Stored data:
Lemma yield_partitions_no_control self columns backend_kwargs parts (finish : Generator V) :
  Forall (λ item, is_control_record item = false) (yields finish) →
  Forall (λ item, is_control_record item = false)
    (yields (yield_partitions self columns backend_kwargs parts finish)).
Proof.
  intros Hfinish. induction parts as [|partition parts IH]; [done|].
  simpl. repeat case_match; simpl; try constructor; done.
Qed.

Lemma ending_yield_partitions self columns backend_kwargs parts (finish : Generator V) :
  ending (yield_partitions self columns backend_kwargs parts finish) = ending finish.
Proof.
  induction parts as [|partition parts IH]; [done|].
  simpl. repeat case_match; simpl; done.
Qed.

(** C8. With an in-process backend and a chunk size [k > 0], a query whose
    result has [N] rows is yielded in [ceil (N / k)] chunks; every chunk but the
    last holds exactly [k] rows, and the chunks, one after the other in the
    order of their emission, hold the rows of the result. The generator then
    ends normally. *)
Theorem load_rows_chunking self query backend_kwargs result k :
  0 < k →
  TableLoader.chunk_size self = k →
  in_process (TableLoader.backend self) →
  World.connect world (TableLoader.engine self) = Ok () →
  World.execute world (TableLoader.engine self) query k = Ok result →
  ExecResult.failure result = None →
  let chunks := yields (_load_rows world self query backend_kwargs) in
  length chunks = ceil_div (length (ExecResult.rows result)) k ∧
  (∀ i chunk,
     chunks !! i = Some chunk → i + 1 < length chunks → length (chunk_rows chunk) = k) ∧
  concat (chunk_rows <$> chunks) = ExecResult.rows result ∧
  ending (_load_rows world self query backend_kwargs) = Exhausted.
Proof.
  intros Hk Hsize Hbackend Hconnect Hexecute Hfailure chunks.
  assert (Hrows : chunk_rows <$> chunks = partitions k (ExecResult.rows result)).
  { subst chunks. unfold _load_rows. rewrite Hconnect. simpl yields.
    rewrite yields_try_finally. simpl yields. rewrite Hsize, Hexecute, Hfailure.
    rewrite yield_partitions_rows by done. simpl. by rewrite app_nil_r. }
  assert (Hlen : length chunks = length (partitions k (ExecResult.rows result))).
  { by rewrite <- Hrows, length_fmap. }
  split; [by rewrite Hlen, partitions_length|]. split; [|split].
  - intros i chunk Hi Hmore.
    assert (Hpart : partitions k (ExecResult.rows result) !! i = Some (chunk_rows chunk)).
    { by rewrite <- Hrows, list_lookup_fmap, Hi. }
    apply (partitions_full _ _ _ _ Hk Hpart). by rewrite <- Hlen.
  - rewrite Hrows. by apply partitions_concat.
  - unfold _load_rows. rewrite Hconnect. simpl ending.
    rewrite ending_try_finally. simpl ending. rewrite Hsize, Hexecute, Hfailure.
    by rewrite ending_yield_partitions.
Qed.

(** C9. On the ConnectorX path, when the query cannot be compiled to literal
    SQL the loader raises [NotImplementedError] with a message that ends in
    the message of the compilation error; nothing is yielded and no query is
    handed to ConnectorX. *)
Theorem load_rows_connectorx_not_compiled self query backend_kwargs ex :
  World.connectorx_importable world = true →
  World.compile_literal world (TableLoader.engine self) query = inl ex →
  _load_rows_connectorx world self query backend_kwargs =
    Raise (NotImplementedError
             ("Query for table " +:+ Table.name (TableLoader.table self)
              +:+ " could not be compiled to string to execute it"
              +:+ " on ConnectorX. If you are on SQLAlchemy 1.4.x the causing exception is due to"
              +:+ " literals that cannot be rendered, upgrade to 2.x: " +:+ ex)) ∧
  effects (_load_rows_connectorx world self query backend_kwargs) = [] ∧
  yields (_load_rows_connectorx world self query backend_kwargs) = [] ∧
  (TableLoader.backend self = "connectorx" →
   make_query self = Ok query →
   ∀ kwargs, ∃ msg,
     consume 1 (load_rows world self kwargs) = ([], Failed (NotImplementedError (msg +:+ ex)))).
Proof.
  intros Himport Hcompile.
  assert (Hraise : ∀ kwargs, _load_rows_connectorx world self query kwargs =
            Raise (NotImplementedError
                     (not_compiled_msg (Table.name (TableLoader.table self)) ex))).
  { intros kwargs. unfold _load_rows_connectorx. by rewrite Himport, Hcompile. }
  rewrite Hraise. split; [done|]. split; [done|]. split; [done|].
  intros Hbackend Hquery kwargs. unfold load_rows. rewrite Hquery, Hbackend. simpl.
  rewrite Hraise. unfold not_compiled_msg.
  exists ("Query for table " +:+ Table.name (TableLoader.table self)
          +:+ " could not be compiled to string to execute it"
          +:+ " on ConnectorX. If you are on SQLAlchemy 1.4.x the causing exception is due to"
          +:+ " literals that cannot be rendered, upgrade to 2.x: ").
  by rewrite !string_app_assoc.
Qed.

End RowLoaderProperties.

(** * Properties of the extraction *)

Section ExtractionProperties.
Context {V : Type}.
Variable world : World.t V.

Lemma effects_perform_all events (gen : Generator V) :
  effects (perform_all events gen) = events ++ effects gen.
Proof. induction events; simpl; congruence. Qed.

Lemma c_getitem_missing table key :
  (∀ column, column ∈ Table.c table → Column.name column ≠ key) →
  Table.c_getitem table key = Raised (KeyError key).
Proof.
  intros Hmissing. unfold Table.c_getitem.
  destruct (find _ _) as [column|] eqn:Hfind; [|done].
  apply find_some in Hfind as [Hin Heq]. apply String.eqb_eq in Heq.
  apply list_elem_of_In in Hin. by destruct (Hmissing column Hin).
Qed.

(** C5. When no column of the table the loader is built on has the name of
    the configured cursor column, building the loader raises [KeyError] with a
    message that names the column and the table; [table_rows] ends with this
    error, and before it opens no connection, executes no query and hands
    none to ConnectorX. *)
Theorem init_missing_cursor_column engine table chunk_size backend inc defer_table_reflect
    table_adapter_callback reflection_level backend_kwargs type_adapter_callback
    included_columns query_adapter_callback :
  let loaded :=
    loaded_table world engine table defer_table_reflect table_adapter_callback included_columns in
  let error :=
    KeyError ("Cursor column '" +:+ Incremental.cursor_path inc
              +:+ "' does not exist in table '" +:+ Table.name loaded +:+ "'") in
  let rows :=
    table_rows world engine table chunk_size backend (Some inc) defer_table_reflect
      table_adapter_callback reflection_level backend_kwargs type_adapter_callback
      included_columns query_adapter_callback in
  (∀ column, column ∈ Table.c loaded → Column.name column ≠ Incremental.cursor_path inc) →
  (∀ columns,
     __init__ engine backend loaded columns chunk_size (Some inc) query_adapter_callback
     = Raised error) ∧
  ending rows = Failed error ∧
  Forall (λ event, is_query_event event = false) (effects rows).
Proof.
  intros loaded error rows Hmissing.
  assert (Hinit : ∀ columns inc',
            Incremental.cursor_path inc' = Incremental.cursor_path inc →
            __init__ engine backend loaded columns chunk_size (Some inc') query_adapter_callback
            = Raised error).
  { intros columns inc' Hpath. unfold __init__.
    rewrite Hpath, (c_getitem_missing _ _ Hmissing). done. }
  split; [intros columns; by apply Hinit|].
  subst rows. unfold table_rows, load_and_dispose.
  destruct defer_table_reflect.
  - fold (loaded_table world engine table true table_adapter_callback included_columns).
    fold loaded. simpl ending. rewrite ending_perform_all. simpl ending.
    simpl effects. rewrite effects_perform_all. simpl effects.
    destruct (Incremental.primary_key inc) as [key|] eqn:Hkey.
    + rewrite Hinit by done. split; [done|]. by repeat constructor.
    + destruct (World.get_primary_key world loaded) as [key|] eqn:Hget.
      * rewrite Hinit by done. split; [done|]. by repeat constructor.
      * rewrite Hinit by done. split; [done|]. by repeat constructor.
  - change (loaded_table world engine table false table_adapter_callback included_columns)
      with table in loaded. subst loaded.
    rewrite Hinit by done. split; [done|]. constructor.
Qed.

Lemma load_rows_no_control (loader : TableLoader.t V) backend_kwargs :
  Forall (λ item, is_control_record item = false) (yields (load_rows world loader backend_kwargs)).
Proof.
  unfold load_rows. destruct (make_query loader) as [query|e]; [|constructor].
  case_match.
  - unfold _load_rows_connectorx. repeat case_match; simpl; repeat constructor.
  - unfold _load_rows. case_match; [|constructor]. simpl yields.
    rewrite yields_try_finally. simpl yields.
    case_match; [|constructor].
    apply yield_partitions_no_control. case_match; constructor.
Qed.

Lemma load_and_dispose_no_control engine table chunk_size backend incremental columns
    backend_kwargs query_adapter_callback :
  Forall (λ item, is_control_record item = false)
    (yields (load_and_dispose world engine table chunk_size backend incremental columns
               backend_kwargs query_adapter_callback)).
Proof.
  unfold load_and_dispose. case_match; [|constructor].
  rewrite yields_try_finally. apply load_rows_no_control.
Qed.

YOUR INSTRUCTIONS:
Word for word, restate the data above from its first line down to and including the line with "result has [N]".

SOLUTION:
Lemma yield_partitions_no_control self columns backend_kwargs parts (finish : Generator V) :
  Forall (λ item, is_control_record item = false) (yields finish) →
  Forall (λ item, is_control_record item = false)
    (yields (yield_partitions self columns backend_kwargs parts finish)).
Proof.
  intros Hfinish. induction parts as [|partition parts IH]; [done|].
  simpl. repeat case_match; simpl; try constructor; done.
Qed.

Lemma ending_yield_partitions self columns backend_kwargs parts (finish : Generator V) :
  ending (yield_partitions self columns backend_kwargs parts finish) = ending finish.
Proof.
  induction parts as [|partition parts IH]; [done|].
  simpl. repeat case_match; simpl; done.
Qed.

(** C8. With an in-process backend and a chunk size [k > 0], a query whose
    result has [N] rows is yielded in [ceil (N / k)] chunks; every chunk but the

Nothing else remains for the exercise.